Normalization in Databases
Normalization is the process of organizing data in a database to reduce redundancy and avoid anomalies. It uses functional dependencies to decide how tables should be structured.
The goal is simple:
Store each fact once, in the right place, with clear dependencies.
Normalization is about logical correctness of design, not performance tuning.
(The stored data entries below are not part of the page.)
(* ===== verification/StateStore.v ===== *)
(** * What the state needs of its database ([core/state/database.go])

    The interfaces [Database] and [Trie] are a class: a store in which tries are
    open, each by its handle, and the operations on them.  What they promise is a
    second class.  The state is verified against it, and the database of the code,
    with the tries of the package [trie], keeps the promises. *)

From S2P Require Import Sponge TrieDatabase Trie TrieSpec Prelude.

#[local] Set Warnings "-register-all".

(** The results of a call that may fail, with the store afterwards. *)
Definition reply (S A : Type) : Type := eff ((trie_error + A) * S).

(** [trie_Commit] gets the hashes that the callback of the code refers to for a value
    of the trie.  Code that is not there is [None]. *)
Class StateStore := {
  store : Type;
  handle : Type;
  OpenTrie : list Z -> store -> reply store handle;
  OpenStorageTrie : list Z -> list Z -> store -> reply store handle;
  CopyTrie : handle -> store -> eff (handle * store);
  ContractCode : list Z -> list Z -> store -> option (list Z) * store;
  trie_TryGet : handle -> list Z -> store -> reply store (option (list Z));
  trie_TryUpdate : handle -> list Z -> list Z -> store -> reply store ();
  trie_TryDelete : handle -> list Z -> store -> reply store ();
  trie_Hash : handle -> store -> eff (list Z * store);
  trie_Commit : handle -> (list Z -> list (list Z)) -> store -> reply store (list Z);
  db_Insert : list Z -> list Z -> store -> store
}.

(** What the promises speak of:
    - [has w t m]: the trie [t] is open and has the entries [m]; the entry of a key is
      at its [place];
    - [alias t t']: the handles are of the same trie;
    - [root_is m r]: the root of a trie with the entries [m] is [r];
    - [kept w r m]: the nodes of a trie with the root [r] and the entries [m] are there;
    - [ready w r m]: opening the root [r] gives a trie with the entries [m];
    - [coded w h c]: the code [c] is there under its hash [h];
    - [main t]: the trie was opened with [OpenTrie];
    - [allowed m] and [code_ok c]: the map can be committed and the code stored, without
      a collision of hashes. *)
Class StateFacts `{StateStore} := {
  place : list Z -> list Z;
  alias : handle -> handle -> Prop;
  root_is : bmap -> list Z -> Prop;
  healthy : store -> Prop;
  has : store -> handle -> bmap -> Prop;
  kept : store -> list Z -> bmap -> Prop;
  ready : store -> list Z -> bmap -> Prop;
  coded : store -> list Z -> list Z -> Prop;
  main : handle -> Prop;
  allowed : bmap -> Prop;
  code_ok : list Z -> Prop
}.

(** Nothing is lost but, maybe, what the tries in [X] had. *)
Record later `{StateFacts} (X : handle -> Prop) (w w' : store) : Prop := mkLater {
  later_healthy : healthy w -> healthy w';
  later_has : forall t m, has w t m -> X t \/ has w' t m;
  later_kept : forall r m, kept w r m -> kept w' r m;
  later_coded : forall h c, coded w h c -> coded w' h c
}.

Definition none `{StateStore} (t : handle) : Prop := False.

#[export] Instance later_none_preorder `{StateFacts} : PreOrder (later none).
Proof.
  split.
  - intros w. split; auto.
  - intros w1 w2 w3 [] []. split; auto. intros t m Hm. destruct (later_has0 t m Hm) as [[]|?]. auto.
Qed.

Lemma later_keeps_has `{StateFacts} w w' t m : later none w w' -> has w t m -> has w' t m.
Proof. intros Hl Hm. by destruct (later_has _ _ _ Hl t m Hm) as [[]|?]. Qed.

(** Maps without empty values. *)
Definition filled (m : bmap) : Prop := forall p v, m !! p = Some v -> v <> [].

(** An open trie. *)
Definition valid `{StateFacts} (w : store) (t : handle) : Prop := exists m, has w t m.

Class StateLaws `{StateFacts} := {
  alias_equiv :: Equivalence alias;
  has_alias : forall w t t' m, alias t t' -> has w t m -> has w t' m;
  root_32 : forall m r, root_is m r -> Forall is_u8 r /\ length r = 32%nat;
  has_filled : forall w t m, has w t m -> filled m;
  has_one : forall w t m m', has w t m -> has w t m' -> m = m';
  get_law : forall w t m k, healthy w -> has w t m -> Forall is_u8 k ->
    exists w', trie_TryGet t k w = Ok (inr (m !! place k), w') /\ later none w w';
  update_law : forall w t m k v, healthy w -> has w t m -> Forall is_u8 k -> Forall is_u8 v ->
    exists w', trie_TryUpdate t k v w = Ok (inr (), w') /\ later (alias t) w w' /\ has w' t (map_update (place k) v m);
  delete_law : forall w t m k, healthy w -> has w t m -> Forall is_u8 k ->
    exists w', trie_TryDelete t k w = Ok (inr (), w') /\ later (alias t) w w' /\ has w' t (delete (place k) m);
  root_one : forall m r r', root_is m r -> root_is m r' -> r = r';
  hash_law : forall w t m, healthy w -> has w t m -> allowed m ->
    exists r w', trie_Hash t w = Ok (r, w') /\ root_is m r /\ later none w w';
  commit_law : forall w t m links, healthy w -> has w t m -> allowed m ->
    exists r w', trie_Commit t links w = Ok (inr r, w') /\ root_is m r /\ later none w w' /\ kept w' r m /\
      (main t -> ready w' r m);
  open_law : forall w r m, healthy w -> ready w r m ->
    exists t w', OpenTrie r w = Ok (inr t, w') /\ later none w w' /\ has w' t m /\ main t /\ forall t' m', has w t' m' -> ~ alias t t';
  storage_law : forall w a r m, healthy w -> kept w r m ->
    exists t w', OpenStorageTrie a r w = Ok (inr t, w') /\ later none w w' /\ has w' t m /\ forall t' m', has w t' m' -> ~ alias t t';
  empty_law : forall w, kept w emptyHash ∅ /\ kept w emptyRoot ∅;
  code_law : forall w a h c, coded w h c ->
    exists w', ContractCode a h w = (Some c, w') /\ later none w w';
  code_empty : forall c, code_ok c -> keccak256 c = keccak256 [] -> c = [];
  insert_law : forall w c, healthy w -> code_ok c ->
    later none w (db_Insert (keccak256 c) c w) /\ coded (db_Insert (keccak256 c) c w) (keccak256 c) c
}.

(** ** Keys

    The keys that a client uses: addresses and hashes of data in the trie of the state,
    slots and names of byte arrays in the tries of accounts.  They are bytes, no key is
    of two kinds, and the places of two keys in a trie are different. *)
Class Keys `{StateFacts} := {
  Addr : list Z -> Prop;
  Mat : list Z -> Prop;
  Slot : list Z -> Prop;
  Raw : list Z -> Prop;
  keys_u8 : forall k, Addr k \/ Mat k \/ Slot k \/ Raw k -> Forall is_u8 k;
  main_place : forall k k', Addr k \/ Mat k -> Addr k' \/ Mat k' -> place k = place k' -> k = k';
  Addr_not_Mat : forall k, Addr k -> Mat k -> False;
  storage_place : forall k k', Slot k \/ Raw k -> Slot k' \/ Raw k' -> place k = place k' -> k = k';
  Slot_not_Raw : forall k, Slot k -> Raw k -> False
}.

Section Keys.
Context `{Keys}.

Lemma Addr_u8 k : Addr k -> Forall is_u8 k.
Proof. intros Hk. apply keys_u8. auto. Qed.

Lemma Mat_u8 k : Mat k -> Forall is_u8 k.
Proof. intros Hk. apply keys_u8. auto. Qed.

Lemma Slot_u8 k : Slot k -> Forall is_u8 k.
Proof. intros Hk. apply keys_u8. auto. Qed.

Lemma Raw_u8 k : Raw k -> Forall is_u8 k.
Proof. intros Hk. apply keys_u8. auto. Qed.
End Keys.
Why Do We Need Normalization?
Poorly designed tables may work initially, but they fail as data grows.
Common problems include:
❌ Insertion Anomaly - You can’t insert some data without inserting unrelated data
❌ Update Anomaly - Same data must be updated in multiple rows
❌ Deletion Anomaly - Deleting one fact accidentally removes another
Normalization provides a systematic way to eliminate these problems.
First Normal Form (1NF)
A relation is in 1NF if:
- Each attribute contains atomic (indivisible) values
- No repeating groups or arrays inside a column
Example (Not in 1NF)
| student_id | courses |
|---|---|
| 1 | Math, Physics |
After 1NF
| student_id | course |
|---|---|
| 1 | Math |
| 1 | Physics |
1NF forces databases to behave like proper relations, not nested structures.
Second Normal Form (2NF)
A relation is in 2NF if:
- It is already in 1NF
- No partial dependency exists on a composite key
Partial Dependency - When a non-key attribute depends on part of a composite key, not the whole key.
Example
| student_id | course_id | student_name |
|---|---|---|
| 1 | 101 | Alice |
| 1 | 102 | Alice |
- Here the primary key is the composite (student_id, course_id).
- But student_name depends only on student_id, not on the full key.
- That’s a partial dependency, which violates 2NF.
After 2NF
Split into separate tables:
-
Student
student_id student_name 1 Alice -
Enrollment
student_id course_id 1 102
Third Normal Form (3NF)
A relation is in 3NF if:
- It is in 2NF
- No transitive dependency exists
Transitive Dependency
A → B
B → C
-----
So A → C
Example
Key: (student_id, course_id)
| student_id | course_id | course_name | department |
|---|---|---|---|
| 1 | 101 | Calculus | Math dept |
| 1 | 102 | Physics | Science dept |
- Here the primary key is the composite (student_id, course_id).
- department depends on course_id (through course_name), not directly on (student_id, course_id).
After 3NF
Split into separate tables:
-
Student
student_id student_name 1 Alice -
Course
course_id course_name department 101 Calculus Math dept 102 Physics Science dept -
Enrollment
student_id course_id 1 101 1 102
3NF ensures non-key attributes depend only on the key.
Boyce–Codd Normal Form (BCNF)
BCNF is a stronger version of 3NF.
A relation is in BCNF if:
For every functional dependency X → Y, X must be a super key
BCNF removes edge cases where 3NF still allows anomalies.
Example
Suppose we have a table:
| student_id | course_id | instructor |
|---|---|---|
| 1 | 101 | Prof. Arjit |
| 2 | 101 | Prof. Arjit |
| 3 | 102 | Prof. Nini |
-
Here the primary key is the composite (student_id, course_id).
-
Dependencies:
- (student_id, course_id) → instructor is fine.
- But also: course_id → instructor.
Even though course_id is not a super key, yet it determines instructor, this violates BCNF even though it satisfies 3NF
After BCNF
Split into separate tables:
-
Enrollment
student_id course_id 1 101 2 101 3 102 -
CourseInstructor
course_id instructor 101 Prof. Arjit 102 Prof. Nini
Conclusion
The journey from 1NF to BCNF shows how each step removes a deeper class of redundancy or dependency. In practice, most databases stop at 3NF or BCNF, striking a balance between correctness and usability.